===== Raw data
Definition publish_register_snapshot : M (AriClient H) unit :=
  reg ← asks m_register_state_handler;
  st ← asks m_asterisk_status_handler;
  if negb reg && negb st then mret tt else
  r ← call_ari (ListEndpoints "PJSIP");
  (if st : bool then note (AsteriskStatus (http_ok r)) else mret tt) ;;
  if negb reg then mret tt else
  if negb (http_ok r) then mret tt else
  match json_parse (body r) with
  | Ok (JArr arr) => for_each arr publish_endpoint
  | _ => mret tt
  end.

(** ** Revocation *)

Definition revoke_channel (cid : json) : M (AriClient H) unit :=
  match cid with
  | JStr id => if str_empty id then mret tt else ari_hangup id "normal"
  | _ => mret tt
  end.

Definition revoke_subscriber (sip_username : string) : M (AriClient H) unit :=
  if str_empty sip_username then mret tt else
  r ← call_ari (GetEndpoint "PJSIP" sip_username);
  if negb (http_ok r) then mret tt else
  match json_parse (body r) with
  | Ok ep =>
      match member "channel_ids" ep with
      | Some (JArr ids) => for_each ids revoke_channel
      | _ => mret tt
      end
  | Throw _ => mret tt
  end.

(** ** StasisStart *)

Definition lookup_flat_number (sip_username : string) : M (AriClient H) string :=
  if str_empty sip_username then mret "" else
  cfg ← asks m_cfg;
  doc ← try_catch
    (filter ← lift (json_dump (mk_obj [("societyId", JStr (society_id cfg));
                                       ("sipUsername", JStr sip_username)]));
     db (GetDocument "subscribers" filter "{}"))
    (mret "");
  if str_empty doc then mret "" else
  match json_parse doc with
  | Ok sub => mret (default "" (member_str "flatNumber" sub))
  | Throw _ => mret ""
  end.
==========
===== Raw data
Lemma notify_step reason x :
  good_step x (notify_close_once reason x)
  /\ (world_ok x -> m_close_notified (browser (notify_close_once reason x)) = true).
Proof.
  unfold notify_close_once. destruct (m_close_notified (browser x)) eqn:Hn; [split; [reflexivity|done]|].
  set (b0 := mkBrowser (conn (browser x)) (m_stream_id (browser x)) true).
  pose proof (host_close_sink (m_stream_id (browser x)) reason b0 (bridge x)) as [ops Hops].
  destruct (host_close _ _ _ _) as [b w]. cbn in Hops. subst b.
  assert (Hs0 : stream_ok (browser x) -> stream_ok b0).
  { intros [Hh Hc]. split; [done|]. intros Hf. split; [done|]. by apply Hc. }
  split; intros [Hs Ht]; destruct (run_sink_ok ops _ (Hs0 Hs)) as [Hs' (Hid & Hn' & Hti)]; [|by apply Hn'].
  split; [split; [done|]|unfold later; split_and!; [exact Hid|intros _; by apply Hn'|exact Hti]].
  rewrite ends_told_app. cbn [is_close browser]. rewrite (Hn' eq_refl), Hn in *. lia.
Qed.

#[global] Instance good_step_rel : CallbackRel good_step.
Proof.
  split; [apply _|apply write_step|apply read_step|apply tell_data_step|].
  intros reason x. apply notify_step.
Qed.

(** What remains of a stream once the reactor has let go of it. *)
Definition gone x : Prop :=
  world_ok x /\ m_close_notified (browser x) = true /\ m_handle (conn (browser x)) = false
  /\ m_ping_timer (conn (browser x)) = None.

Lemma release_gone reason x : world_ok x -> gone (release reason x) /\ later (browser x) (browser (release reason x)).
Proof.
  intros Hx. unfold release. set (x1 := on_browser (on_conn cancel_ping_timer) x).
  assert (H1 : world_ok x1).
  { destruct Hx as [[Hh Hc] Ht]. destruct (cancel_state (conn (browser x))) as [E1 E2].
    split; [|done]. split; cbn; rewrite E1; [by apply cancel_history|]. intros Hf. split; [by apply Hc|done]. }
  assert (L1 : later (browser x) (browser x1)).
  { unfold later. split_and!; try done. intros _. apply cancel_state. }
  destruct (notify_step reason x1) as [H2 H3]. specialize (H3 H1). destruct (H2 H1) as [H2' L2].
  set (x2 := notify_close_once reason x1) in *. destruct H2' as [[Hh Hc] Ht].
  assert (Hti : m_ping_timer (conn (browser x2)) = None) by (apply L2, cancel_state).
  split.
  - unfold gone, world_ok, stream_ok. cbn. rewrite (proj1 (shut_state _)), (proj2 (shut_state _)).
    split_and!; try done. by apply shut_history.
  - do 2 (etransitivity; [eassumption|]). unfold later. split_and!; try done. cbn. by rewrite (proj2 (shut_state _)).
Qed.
==========
**Exercise details**
Take the lines above from the one containing "#[global] Instance good_step_rel" down to the one containing "x)) = None.", and transcribe them exactly, both ends included.

**Output below**
#[global] Instance good_step_rel : CallbackRel good_step.
Proof.
  split; [apply _|apply write_step|apply read_step|apply tell_data_step|].
  intros reason x. apply notify_step.
Qed.

(** What remains of a stream once the reactor has let go of it. *)
Definition gone x : Prop :=
  world_ok x /\ m_close_notified (browser x) = true /\ m_handle (conn (browser x)) = false
  /\ m_ping_timer (conn (browser x)) = None.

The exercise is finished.